Во мне что-то дрогнуло. Вновь меня заполнило чувство потери. Хоть я и пытался забыть об этом, мне никогда не удастся стереть из памяти тот ужасный день.

– Она… Её больше нет. Знаешь, в будущем изобретут ужасную штуку – машину. Это, как ваши кареты, только работает без лошади. Таких машин будет очень много. Здорово, но и ужасно одновременно. Она разбилась. Ехала домой и просто разбилась.

Саманта схватила меня за руку и крепко сжала её.

– Я всё понимаю. Можешь больше не говорить ни слова. Я понимаю, как это тяжело для тебя.

– Всё в порядке, – я сжал её руку в ответ. – Знаешь, мне стало немного легче. Думаю, следовало выговориться.

Легче, на самом деле, мне не стало. Но её рука так крепко сжимала мою, что мне хотелось поскорее забыть всё плохое.

– Ты ведь соврал, сказав, что тебе легче.

– Вы умеете читать мысли, Саманта Смит?

– Давай без твоей актёрской игры. Я хочу сказать тебе кое-что.

– Хорошо.

– Мы с тобой похожи, в каком-то плане. Как ты заметил, я тоже живу с отцом. Моя мать умерла при родах.
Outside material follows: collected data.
Lemma slot_ok_heap h h' m :
  (forall p, msg_content m = Some p -> zlen <$> h' !! p = zlen <$> h !! p) -> slot_ok h m -> slot_ok h' m.
Proof.
  intros Hh Hm p Ep. destruct (Hm p Ep) as (Hl & b & Eb & Hb). split; [done|]. specialize (Hh p Ep).
  rewrite Eb in Hh. destruct (h' !! p) as [b'|]; [|done]. injection Hh as Hz. exists b'. split; [done|lia].
Qed.

Lemma msg_ok_heap h h' m :
  (forall p, pData m = Some p -> h' !! p = h !! p) -> msg_ok h m -> msg_ok h' m.
Proof.
  intros Hh [Hn Hm]. split; [done|]. intros p Ep. destruct (Hm p Ep) as (b & Eb & Hb). exists b. by rewrite (Hh p Ep).
Qed.

Lemma slot_owned mq l m p : m ∈ l -> msg_content m = Some p -> p ∈ owned mq l.
Proof. intros Hm Ep. unfold owned. rewrite elem_of_app. right. apply list_elem_of_omap. by exists m. Qed.

Lemma msg_owned mq l m p : m ∈ mq -> pData m = Some p -> p ∈ owned mq l.
Proof. intros Hm Ep. unfold owned. rewrite elem_of_app. left. apply list_elem_of_omap. by exists m. Qed.

(** Changing a slot. *)
Lemma omap_clear l i m p n :
  l !! i = Some m -> msg_content m = Some p ->
  omap msg_content l ≡ₚ p :: omap msg_content (<[i := mk_pending None n]> l).
Proof.
  intros Ei Ep. rewrite <- (take_drop_middle l i m Ei) at 1.
  rewrite insert_take_drop by (by eapply lookup_lt_Some). rewrite !omap_app. cbn. rewrite Ep. cbn. by rewrite Permutation_middle.
Qed.

Lemma omap_fill l i m p n :
  l !! i = Some m -> msg_content m = None ->
  omap msg_content (<[i := mk_pending (Some p) n]> l) ≡ₚ p :: omap msg_content l.
Proof.
  intros Ei Ep. rewrite <- (take_drop_middle l i m Ei) at 2.
  rewrite insert_take_drop by (by eapply lookup_lt_Some). rewrite !omap_app. cbn. rewrite Ep. cbn. by rewrite Permutation_middle.
Qed.
(* ===== verification/LteSafety.v ===== *)
(** * Safety of the LTE thread

    The operations that go through the power management, the handlers of the
    thread and the interrupts, in any order: no access outside a block, no
    block freed twice, and every block still has its owner. *)

From stdpp Require Import gmap.
From S2P Require Import Prelude Text Prog RingBuf Pm Lte LteProofs.

Open Scope prog_scope.

Section safety.
Context {W : Type} `{!LteHw W} `{!LteHwLaws W} `{!PmRuntime W}.
Notation PM := (list (pm_device_ctx_t (lte * W))).
Notation PW := (PM * W)%type.

(** The LTE module's entry of the power management table. *)
Definition tok (t : PM) : Prop :=
  zlen t = 6 /\ forall c o, t !! Z.to_nat MY_PM_DEV_LTE = Some c -> ops c = Some o -> o = lte_pm_ops.

Lemma tok_same t t' : ops <$> t' = ops <$> t -> tok t -> tok t'.
Proof.
  intros E [Hl Ho]. split.
  - apply (f_equal length) in E. rewrite !length_fmap in E. unfold zlen in *. lia.
  - intros c o Ec Eo. apply (f_equal (.!! Z.to_nat MY_PM_DEV_LTE)) in E. rewrite !list_lookup_fmap, Ec in E.
    destruct (t !! _) as [c'|] eqn:Et; [|done]. cbn in E. injection E as E. eapply Ho; [done|]. congruence.
Qed.

Lemma twp_lift {A} (m : prog lte W A) Q s t w :
  twp m (fun a s' w' => Q a s' (t, w')) s w -> twp (lift m) Q s (t, w).
Proof. unfold twp, lift. cbn. by destruct (m s w) as [[[a s'] w']| |]. Qed.

(** Every program of the thread that leaves the queue alone. *)
Definition psafe (K : gset ptr) (cs : list (list Z)) {A} (m : prog lte PW A) : Prop :=
  forall s0 s t w, at_state K cs s0 s -> tok t -> twp m (fun _ s' tw => at_state K cs s0 s' /\ tok tw.1) s (t, w).

Lemma psafe_bind K cs {A B} (m : prog lte PW A) (k : A -> prog lte PW B) :
  psafe K cs m -> (forall a, psafe K cs (k a)) -> psafe K cs (bind m k).
Proof.
  intros Hm Hk s0 s t w Hs Ht. tstep. eapply twp_mono; [by eapply Hm|]. intros a s' [t' w'] [Hs' Ht']. by eapply Hk.
Qed.

Lemma psafe_ret K cs {A} (a : A) : psafe K cs (ret a).
Proof. intros s0 s t w Hs Ht. by tstep. Qed.

Lemma psafe_get K cs {A} (f : lte -> A) : psafe K cs (get f).
Proof. intros s0 s t w Hs Ht. by tstep. Qed.

Lemma psafe_modify K cs f : (forall s0 s, at_state K cs s0 s -> at_state K cs s0 (f s)) -> psafe K cs (modify f).
Proof. intros Hf s0 s t w Hs Ht. tstep. by auto. Qed.

Lemma psafe_if K cs {A} (b : bool) (m1 m2 : prog lte PW A) :
  psafe K cs m1 -> psafe K cs m2 -> psafe K cs (if b then m1 else m2).
Proof. by destruct b. Qed.

Lemma psafe_lift K cs {A} (m : prog lte W A) : safe K cs m -> psafe K cs (lift m).
Proof. intros Hm s0 s t w Hs Ht. apply twp_lift. eapply twp_mono; [by eapply Hm|]. by intros a s' w' Hs'. Qed.

(** A call of the power management. *)
Lemma pm_callback_keeps K cs s0 (m : prog lte W Z) (sw : lte * W) :
  safe K cs m -> at_state K cs s0 sw.1 ->
  exists sw' r, pm_callback m sw = Some (sw', r) /\ at_state K cs s0 sw'.1.
Proof.
  intros Hm Hs. destruct (twp_done _ _ _ _ (Hm s0 sw.1 sw.2 Hs)) as (r & s' & w' & E & H').
  exists (s', w'), r. unfold pm_callback. by rewrite E.
Qed.

Lemma table_of_tok K cs s0 t : tok t -> table_keeps (fun sw : lte * W => at_state K cs s0 sw.1) MY_PM_DEV_LTE t.
Proof.
  intros [Hl Ho]. split; [done|]. intros c o Ec Eo. rewrite (Ho c o Ec Eo).
  split; intros f sw [= <-] Hs; apply pm_callback_keeps; try done; [apply lte_pm_suspend_safe|apply lte_pm_resume_safe].
Qed.
Lemma unpad_loop_spec n pre m post b len i :
  0 <= i -> i + Z.of_nat n <= Z.of_nat m -> len = zlen pre + Z.of_nat m ->
  unpad_loop n (pre ++ replicate m b ++ post) len i b = Some true.
Proof.
  revert i. induction n as [|n IH]; intros i Hi Hn Hl; cbn [unpad_loop]; [done|].
  assert (Eg : arr_get (pre ++ replicate m b ++ post) (len - 1 - i) = Some b).
  { unfold arr_get. rewrite (proj2 (Z.leb_le 0 _)) by (pose proof (zlen_nonneg pre); lia).
    unfold zlen in Hl. rewrite lookup_app_r by lia. rewrite lookup_app_l by (rewrite length_replicate; lia).
    apply lookup_replicate. lia. }
  rewrite Eg. cbn [mbind option_bind]. rewrite Z.eqb_refl. cbn [negb]. apply IH; lia.
Qed.

Lemma pkcs7_unpad_spec p post : pkcs7_unpad (Some (pkcs7 p ++ post)) (zlen (pkcs7 p)) = Some (zlen p).
Proof.
  pose proof (Z.mod_pos_bound (zlen p) 16 ltac:(lia)) as Hm. pose proof (zlen_nonneg p) as Hp.
  unfold pkcs7. set (n := 16 - zlen p mod 16). assert (Hn : 1 <= n <= 16) by lia.
  assert (Hl : zlen (p ++ replicate (Z.to_nat n) n) = zlen p + n) by (rewrite zlen_app, zlen_replicate; lia).
  unfold pkcs7_unpad. rewrite Hl, (proj2 (Z.eqb_neq _ 0)) by lia.
  assert (Eg : arr_get ((p ++ replicate (Z.to_nat n) n) ++ post) (zlen p + n - 1) = Some n).
  { rewrite <- app_assoc. unfold arr_get. rewrite (proj2 (Z.leb_le 0 _)) by lia. unfold zlen.
    rewrite lookup_app_r by lia. rewrite lookup_app_l by (rewrite length_replicate; lia).
    apply lookup_replicate. lia. }
  rewrite Eg. cbn [mbind option_bind]. rewrite (proj2 (Z.ltb_ge _ _)) by lia.
  rewrite <- app_assoc, unpad_loop_spec by lia. cbn [mbind option_bind]. f_equal. lia.
Qed.

(** Any buffer can be unpadded: a wrong padding is left in place. *)
Lemma pkcs7_unpad_total b len :
  0 <= len <= zlen b -> bytes_ok b -> exists n, pkcs7_unpad (Some b) len = Some n /\ 0 <= n <= len.
Proof.
  intros Hl Hb. unfold pkcs7_unpad. destruct (Z.eqb_spec len 0) as [->|Hne]; [by exists 0|].
  destruct (arr_get_Some b (len - 1)) as [c Ec]; [lia|]. rewrite Ec. cbn [mbind option_bind].
  assert (Hc : is_byte c) by (apply arr_get_inv in Ec as [_ Ec]; by eapply Forall_lookup_1 in Ec). unfold is_byte in Hc.
  destruct (Z.ltb_spec len c); [exists len; split; [done|lia]|].
  assert (Hloop : forall n i, 0 <= i -> i + Z.of_nat n <= len -> is_Some (unpad_loop n b len i c)).
  { induction n as [|n IH]; intros i Hi Hn; cbn [unpad_loop]; [done|].
    destruct (arr_get_Some b (len - 1 - i)) as [d ->]; [lia|]. cbn [mbind option_bind].
    destruct (negb _); [done|]. apply IH; lia. }
  destruct (Hloop (Z.to_nat c) 0) as [ok ->]; [lia..|]. cbn [mbind option_bind].
  destruct ok; eexists; (split; [reflexivity|lia]).
Qed.
Lemma single_send_works len y w :
  app_ok y -> link_clear (ble_link y) -> 0 < len <= 1024 ->
  zlen (single_header len) + len <= data_room (ble_link y) - 16 ->
  packet_sent BLE_DATA_TYPE_PACKET_SINGLE BLE_PACKET_PROTO_SINGLE 0 0 len (single_header len) y w
    (ble_single_packet_send len y w).
Proof.
  intros Hy Hl Hlen Hfit. set (t := s_packet_trans_data y) in *. set (hdr := single_header len) in *.
  destruct (data_room_spec (ble_link y) (ao_link _ Hy)) as (Hr16 & Hr & Hr480). pose proof (zlen_nonneg hdr).
  set (chunk := take (Z.to_nat len) (drop (Z.to_nat 0) (trans_data t))).
  pose proof (ao_trans _ Hy) as Htr. fold t in Htr.
  assert (Es : arr_slice (trans_data t) 0 len = Some chunk) by (apply arr_slice_Some; lia).
  assert (Hch : zlen chunk = len) by (unfold chunk; rewrite zlen_take, zlen_drop; lia).
  destruct (payload_buf hdr chunk ltac:(lia)) as (b1 & b & E1 & E2 & Hb & Hp). rewrite Hch in Hp.
  unfold ble_single_packet_send. rewrite (proj2 (Z.eqb_neq len 0)) by lia.
  rewrite (bind_done _ _ _ _ y y w) by done. cbv zeta. fold t. fold hdr.
  rewrite (bind_done _ _ _ _ b1 y w), (bind_done _ _ _ _ chunk y w) by (by unfold checked; rewrite ?E1, ?Es).
  rewrite (bind_done _ _ _ _ b y w) by (by unfold checked; rewrite E2).
  rewrite (bind_done _ _ _ _ tt (set_rsp b y) w) by done. rewrite (u16_small (zlen hdr + len)) by lia.
  set (n := align16 (zlen hdr + len)) in *.
  assert (Hn : 0 < n <= data_room (ble_link y) - 16 /\ n mod 16 = 0) by (apply align16_room; [done|lia..]).
  rewrite (bind_done _ _ _ _ tt (set_trans (recorded BLE_PACKET_PROTO_SINGLE 0 0 len t) (set_rsp b y)) w) by done.
  set (y1 := set_trans _ _).
  destruct (send_packet_works BLE_DATA_TYPE_PACKET_SINGLE b n y1 w) as (tx & e & l & w' & E & Htx & He & Hl' & Hm' & Hlog);
    [by destruct Hy; split; cbn; try done; cbn in Hb; lia|done|done|done|lia|lia|lia|cbn; lia|].
  rewrite (bind_done _ _ _ _ tt _ w' E). unfold modify. exists b, tx, e, l, w'. split; [reflexivity|].
  split_and!; try done. rewrite Hlog, Hp. done.
Qed.
End works.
Видимо, наша медицина настолько ужасна, что она не может сохранить одной жизни без потери другой.

Я резко остановился и обнял её.

– Зачем ты думаешь об этом, глупышка? Ты не обязана была говорить мне это.

– Всё в порядке, – она постаралась выпутаться из объятий, но я крепко сжимал её тело в своих тисках. – Эти мысли не приносят мне боли, поскольку я не знаю её, мою маму. Я не знаю ни того, какой у неё голос, ни того, какие у неё привычки. У меня есть лишь один портрет, и этот кулон, – она наконец-то выпуталась из моих объятий и достала из-за воротника своего платья кулон. – И этого вполне достаточно, чтобы знать, кто отдал за меня жизнь. Ты можешь считать меня эгоисткой, но я не чувствую своей вины в её смерти.

– Но в этом и нет твоей вины.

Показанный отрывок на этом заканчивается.